The lines below that include the word "PoseFrame" are to be reported.

[Stored data]
◆ ◆ ◆ ◆ ◆ ◆ ◆

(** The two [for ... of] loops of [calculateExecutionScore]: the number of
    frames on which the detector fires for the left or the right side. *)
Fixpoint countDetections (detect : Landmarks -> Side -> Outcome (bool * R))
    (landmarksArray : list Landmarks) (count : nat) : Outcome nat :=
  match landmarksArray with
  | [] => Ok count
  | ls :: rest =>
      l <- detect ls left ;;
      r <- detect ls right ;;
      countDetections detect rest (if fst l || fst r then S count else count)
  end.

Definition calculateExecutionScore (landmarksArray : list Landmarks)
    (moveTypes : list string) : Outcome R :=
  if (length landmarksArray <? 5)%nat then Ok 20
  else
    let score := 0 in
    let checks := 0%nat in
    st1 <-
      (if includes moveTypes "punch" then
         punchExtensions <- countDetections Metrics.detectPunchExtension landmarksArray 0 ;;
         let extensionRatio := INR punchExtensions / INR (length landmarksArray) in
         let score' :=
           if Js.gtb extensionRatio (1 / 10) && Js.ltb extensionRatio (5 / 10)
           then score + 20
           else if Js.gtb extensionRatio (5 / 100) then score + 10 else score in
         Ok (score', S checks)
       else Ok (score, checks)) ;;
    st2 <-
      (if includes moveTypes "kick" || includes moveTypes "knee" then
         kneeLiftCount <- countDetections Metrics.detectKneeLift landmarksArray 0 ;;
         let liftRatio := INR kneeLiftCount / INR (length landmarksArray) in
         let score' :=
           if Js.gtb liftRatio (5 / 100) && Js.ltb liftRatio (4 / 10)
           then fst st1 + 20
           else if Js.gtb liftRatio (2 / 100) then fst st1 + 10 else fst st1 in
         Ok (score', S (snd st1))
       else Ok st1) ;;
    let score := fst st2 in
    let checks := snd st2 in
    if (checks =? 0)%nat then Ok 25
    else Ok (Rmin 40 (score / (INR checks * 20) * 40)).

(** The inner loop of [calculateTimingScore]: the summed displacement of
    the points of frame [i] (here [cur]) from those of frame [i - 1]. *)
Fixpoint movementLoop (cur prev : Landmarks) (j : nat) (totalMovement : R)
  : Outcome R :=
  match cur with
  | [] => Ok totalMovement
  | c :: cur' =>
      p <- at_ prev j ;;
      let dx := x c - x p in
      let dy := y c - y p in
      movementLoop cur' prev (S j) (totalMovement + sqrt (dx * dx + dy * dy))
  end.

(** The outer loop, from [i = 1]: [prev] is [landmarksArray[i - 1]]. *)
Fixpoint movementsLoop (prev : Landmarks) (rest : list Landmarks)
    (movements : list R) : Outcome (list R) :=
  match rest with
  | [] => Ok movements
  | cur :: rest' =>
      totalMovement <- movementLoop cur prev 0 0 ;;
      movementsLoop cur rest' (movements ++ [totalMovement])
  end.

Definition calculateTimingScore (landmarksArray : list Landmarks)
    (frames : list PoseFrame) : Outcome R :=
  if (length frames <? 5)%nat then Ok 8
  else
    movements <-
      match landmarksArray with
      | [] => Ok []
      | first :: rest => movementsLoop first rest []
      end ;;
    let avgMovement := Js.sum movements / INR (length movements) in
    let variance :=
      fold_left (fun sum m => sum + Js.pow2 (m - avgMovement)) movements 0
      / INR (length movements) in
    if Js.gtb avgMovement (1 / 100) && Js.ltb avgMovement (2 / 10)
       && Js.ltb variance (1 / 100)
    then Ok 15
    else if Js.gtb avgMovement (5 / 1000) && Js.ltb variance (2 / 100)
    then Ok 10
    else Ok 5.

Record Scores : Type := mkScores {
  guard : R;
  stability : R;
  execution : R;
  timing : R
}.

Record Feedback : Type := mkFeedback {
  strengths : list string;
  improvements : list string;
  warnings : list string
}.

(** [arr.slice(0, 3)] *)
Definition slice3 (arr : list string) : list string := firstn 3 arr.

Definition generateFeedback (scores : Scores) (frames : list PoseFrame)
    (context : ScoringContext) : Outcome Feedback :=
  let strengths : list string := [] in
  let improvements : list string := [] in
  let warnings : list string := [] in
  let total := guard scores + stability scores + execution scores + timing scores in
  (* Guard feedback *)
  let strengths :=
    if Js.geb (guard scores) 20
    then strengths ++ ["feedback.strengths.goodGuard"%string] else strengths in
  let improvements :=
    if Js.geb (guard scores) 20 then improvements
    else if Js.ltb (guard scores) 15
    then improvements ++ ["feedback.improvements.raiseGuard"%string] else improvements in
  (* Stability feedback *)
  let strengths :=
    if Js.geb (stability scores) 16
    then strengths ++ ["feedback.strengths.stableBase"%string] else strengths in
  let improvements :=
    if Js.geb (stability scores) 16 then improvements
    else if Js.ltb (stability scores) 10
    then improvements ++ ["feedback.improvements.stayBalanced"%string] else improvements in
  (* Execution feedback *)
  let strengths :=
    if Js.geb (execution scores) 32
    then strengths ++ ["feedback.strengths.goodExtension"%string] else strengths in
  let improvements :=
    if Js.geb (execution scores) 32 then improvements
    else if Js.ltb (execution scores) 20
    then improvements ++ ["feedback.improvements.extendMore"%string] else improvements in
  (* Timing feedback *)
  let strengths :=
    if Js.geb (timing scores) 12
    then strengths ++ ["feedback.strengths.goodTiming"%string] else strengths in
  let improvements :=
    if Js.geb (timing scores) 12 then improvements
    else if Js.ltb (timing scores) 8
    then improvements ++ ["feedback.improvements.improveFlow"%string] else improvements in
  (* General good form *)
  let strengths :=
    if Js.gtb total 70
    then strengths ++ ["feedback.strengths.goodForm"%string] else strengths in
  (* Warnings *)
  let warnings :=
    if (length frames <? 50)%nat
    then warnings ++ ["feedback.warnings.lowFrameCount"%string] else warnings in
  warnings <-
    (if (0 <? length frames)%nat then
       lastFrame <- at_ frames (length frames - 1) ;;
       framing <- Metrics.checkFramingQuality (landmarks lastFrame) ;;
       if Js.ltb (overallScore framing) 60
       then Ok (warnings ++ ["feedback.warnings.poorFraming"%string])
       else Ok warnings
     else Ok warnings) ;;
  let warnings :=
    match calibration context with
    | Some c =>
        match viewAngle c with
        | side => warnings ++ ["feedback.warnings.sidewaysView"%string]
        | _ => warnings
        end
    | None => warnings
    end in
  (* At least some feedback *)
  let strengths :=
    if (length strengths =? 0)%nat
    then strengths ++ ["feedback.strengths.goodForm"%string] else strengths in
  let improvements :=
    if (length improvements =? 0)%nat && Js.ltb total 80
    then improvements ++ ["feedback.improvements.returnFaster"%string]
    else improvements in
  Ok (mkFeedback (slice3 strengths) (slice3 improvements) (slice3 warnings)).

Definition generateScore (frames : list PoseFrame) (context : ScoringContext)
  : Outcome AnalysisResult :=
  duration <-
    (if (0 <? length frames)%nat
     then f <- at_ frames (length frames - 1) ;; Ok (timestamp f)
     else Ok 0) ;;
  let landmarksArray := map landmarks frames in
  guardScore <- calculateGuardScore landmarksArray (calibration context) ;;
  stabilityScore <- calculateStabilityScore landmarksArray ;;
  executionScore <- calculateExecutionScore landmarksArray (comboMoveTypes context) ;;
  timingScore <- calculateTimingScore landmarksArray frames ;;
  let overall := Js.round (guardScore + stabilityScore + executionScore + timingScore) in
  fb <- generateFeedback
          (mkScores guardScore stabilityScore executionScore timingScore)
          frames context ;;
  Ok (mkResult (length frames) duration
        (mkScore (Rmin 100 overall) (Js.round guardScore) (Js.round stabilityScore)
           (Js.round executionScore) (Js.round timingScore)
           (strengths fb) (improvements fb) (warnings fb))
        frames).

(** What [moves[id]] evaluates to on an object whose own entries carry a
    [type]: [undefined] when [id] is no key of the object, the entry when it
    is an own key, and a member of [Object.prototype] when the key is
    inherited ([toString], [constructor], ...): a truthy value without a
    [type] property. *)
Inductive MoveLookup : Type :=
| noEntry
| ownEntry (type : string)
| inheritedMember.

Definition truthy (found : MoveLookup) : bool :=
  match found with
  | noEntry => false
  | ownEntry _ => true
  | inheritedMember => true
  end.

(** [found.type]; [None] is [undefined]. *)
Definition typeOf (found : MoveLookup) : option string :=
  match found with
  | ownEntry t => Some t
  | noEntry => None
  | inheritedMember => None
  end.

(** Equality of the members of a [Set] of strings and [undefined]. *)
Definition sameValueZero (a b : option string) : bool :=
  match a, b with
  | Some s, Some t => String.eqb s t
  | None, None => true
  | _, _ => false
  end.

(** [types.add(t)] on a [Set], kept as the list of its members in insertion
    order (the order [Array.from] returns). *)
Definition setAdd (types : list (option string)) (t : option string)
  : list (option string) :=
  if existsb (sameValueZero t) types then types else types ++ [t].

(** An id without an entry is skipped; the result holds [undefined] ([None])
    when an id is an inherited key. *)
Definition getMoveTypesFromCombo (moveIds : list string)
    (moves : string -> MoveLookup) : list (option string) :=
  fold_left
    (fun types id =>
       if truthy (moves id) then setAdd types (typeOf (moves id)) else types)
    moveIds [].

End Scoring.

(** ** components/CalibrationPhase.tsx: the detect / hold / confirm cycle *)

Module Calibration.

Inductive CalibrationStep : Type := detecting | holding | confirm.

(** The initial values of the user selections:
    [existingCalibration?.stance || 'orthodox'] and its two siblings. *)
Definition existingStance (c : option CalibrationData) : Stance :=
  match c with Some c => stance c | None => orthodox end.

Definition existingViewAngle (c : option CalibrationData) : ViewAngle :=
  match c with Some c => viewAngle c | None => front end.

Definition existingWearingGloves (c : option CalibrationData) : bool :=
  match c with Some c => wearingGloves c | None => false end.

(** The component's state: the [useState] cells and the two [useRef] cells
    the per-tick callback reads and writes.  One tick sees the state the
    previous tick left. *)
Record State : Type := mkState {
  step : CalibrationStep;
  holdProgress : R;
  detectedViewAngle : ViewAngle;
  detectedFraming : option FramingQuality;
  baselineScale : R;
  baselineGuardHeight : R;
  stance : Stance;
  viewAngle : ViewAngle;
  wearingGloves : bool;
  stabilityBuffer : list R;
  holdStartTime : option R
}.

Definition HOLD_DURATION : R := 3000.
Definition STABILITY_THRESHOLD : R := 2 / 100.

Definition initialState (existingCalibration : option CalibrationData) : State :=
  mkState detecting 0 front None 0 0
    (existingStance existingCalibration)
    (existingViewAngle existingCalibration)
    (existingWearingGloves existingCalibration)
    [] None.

◆ ◆ ◆ ◆ ◆ ◆ ◆

• **Response area**:
    (frames : list PoseFrame) : Outcome R :=
Definition generateFeedback (scores : Scores) (frames : list PoseFrame)
Definition generateScore (frames : list PoseFrame) (context : ScoringContext)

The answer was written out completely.